Include AFUDC on power and utilities construction projects and rates

The Allowance for Funds Used During Construction (AFUDC) is a best practice in the power and utilities industry. Including AFUDC in construction projects follows the guidelines for electric construction accounting in the Federal Energy Regulatory Commission's Uniform System of Accounts (FERC USOA) and RUS Uniform System of Accounts (RUS USOA). At times, mid-sized and smaller utilities (mainly municipal systems) leave some of the FERC USOA allowable costs of construction "on the table," i.e., not recording AFUDC as part of total construction costs. The impact of not including AFUDC will be felt in future years when it is time for asset replacement as without AFUDC the asset will not reflect its full construction or acquisition cost.

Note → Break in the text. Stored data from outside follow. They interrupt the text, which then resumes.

(** * csv_reader: the paginated CSV endpoint [src/app/api/route.ts]

    A shallow embedding of the [POST] request handler and of the contracts of
    the collaborators it drives (the ioredis client, Axios, the csv-parse
    [Parser] and [NextResponse.json]), followed by the properties of the
    handler.

    Scope of the embedding.
    - The request is the body [req.json()] yields, in the declared interface
      [{url: string, filter?: string, page?: integer, limit?: integer}];
      an absent field is [None].  Numbers are integers ([Z]) or [NaN].
    - Strings are byte strings.  The case folding of the runtime
      ([String.prototype.toLowerCase], which folds Unicode) is a component of
      the environment; the fixtures, whose text is ASCII, use the ASCII fold.
    - A text held by the cache store is represented by the JSON value it
      denotes, so that [JSON.parse (JSON.stringify v)] is [v] and the text of
      a number is that number; texts that are not JSON are not represented.
    - All cache commands of one request happen at the instant [now] of its
      environment (seconds); an entry set with [EX ttl] is readable at
      instants strictly before [now + ttl].
    - The remote server is given by what the two fetches yield: the text of
      the whole body, and the data records csv-parse derives from the
      streamed body.  Of csv-parse the embedding keeps what the handler
      relies on: the checks of [from] and [to] when the parser is built, and
      the record loop that counts data records from 1, hands to [on_record]
      those numbered [from] and above, and stops after the one numbered [to].
    - The constants of [utils/constants] are the fields of [Config]. *)

From Stdlib Require Import ZArith Ascii String.
From stdpp Require Import base option list gmap strings pretty.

 This article dives into the allowance for funds used during construction (AFUDC) and also discusses applying AFUDC to idle projects.

Key Takeaways

1.        AFUDC is a best practice in the power and utilities industry, required by FERC and RUS to be applied to construction projects.

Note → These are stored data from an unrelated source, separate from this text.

(** Without a remote client and outside web-fallback mode
    [updateFeedbackStatus k status] sets the status of the feedback row
    [k] and changes nothing else: the other columns of the row, the other
    rows and the other tables are as before, and for an identifier that
    is not in use nothing changes. *)
Theorem updateFeedbackStatus_sets_status k status w d tb :
  isWebFallback w = false → db w = Some d →
  d !! "feedback" = Some tb → intact feedback_schema tb →
  ∃ d' tb',
    updateFeedbackStatus None k status w = (Ok tt, set_db d' w) ∧
    (∀ t, t ≠ "feedback" → d' !! t = d !! t) ∧
    d' !! "feedback" = Some tb' ∧ columns tb' = columns tb ∧
    (∀ j, j ≠ k → rows tb' !! j = rows tb !! j) ∧
    match rows tb !! k with
    | Some r =>
        ∃ r', rows tb' !! k = Some r' ∧
              r' !! "status" = Some (Text status) ∧
              ∀ c, c ≠ "status" → r' !! c = r !! c
    | None => d' = d
    end.
Proof.
  intros Hw Hd Ht [Hc Hrows].
  assert (updateFeedbackStatus None k status w
          = exec (λ d, update d "feedback" ["status"] [Text status] k) w) as ->.
  { unfold updateFeedbackStatus, try_remote.
    unfold mbind at 1, async_mbind at 1, async_bind at 1.
    unfold mret at 1, async_mret at 1, async_ret at 1.
    unfold mbind at 1, async_mbind at 1, async_bind at 1, gets at 1.
    by rewrite Hw. }
  assert (writable tb ["status"] [Text status]) as Hwr.
  { split; [done|]. unfold column_names. rewrite Hc. decide_closed. }
  destruct (rows tb !! k) as [r|] eqn:Hr.
  - destruct (update_status_cells status r) as [Hset Hkeep].
    eexists _, _. split.
    { eapply exec_ok; [done|]. cbv beta. apply (update_row _ _ tb); try done.
      apply feedback_notnull; [done|].
      specialize (Hrows k r Hr). simpl in Hrows.
      apply (feedback_notnull tb r Hc) in Hrows as (H1 & H2 & H3).
      unfold cell. by rewrite !Hkeep by done. }
    split; [by intros t Hne; apply lookup_insert_ne|].
    split; [apply lookup_insert_eq|]. split; [done|]. simpl.
    split; [by intros j Hj; apply lookup_insert_ne|].
    eexists. split; [apply lookup_insert_eq|]. done.
  - exists d, tb. split.
    { erewrite exec_ok; [|done|by apply (update_no_row _ _ tb)].
      by rewrite set_db_same. }
    done.
Qed.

2.         The electric industry's rate foundation is based on the approach that current ratepayers pay for their current use of the electric system that serves them. Including all of the costs of construction (including AFUDC) ensures that rates can be designed to recover construction costs through depreciation expense.

3.         Not capitalizing construction interest under-recovers the asset's value in electric rates, leaving a portion of the replacement cost of the financed asset to be borne by future ratepayers.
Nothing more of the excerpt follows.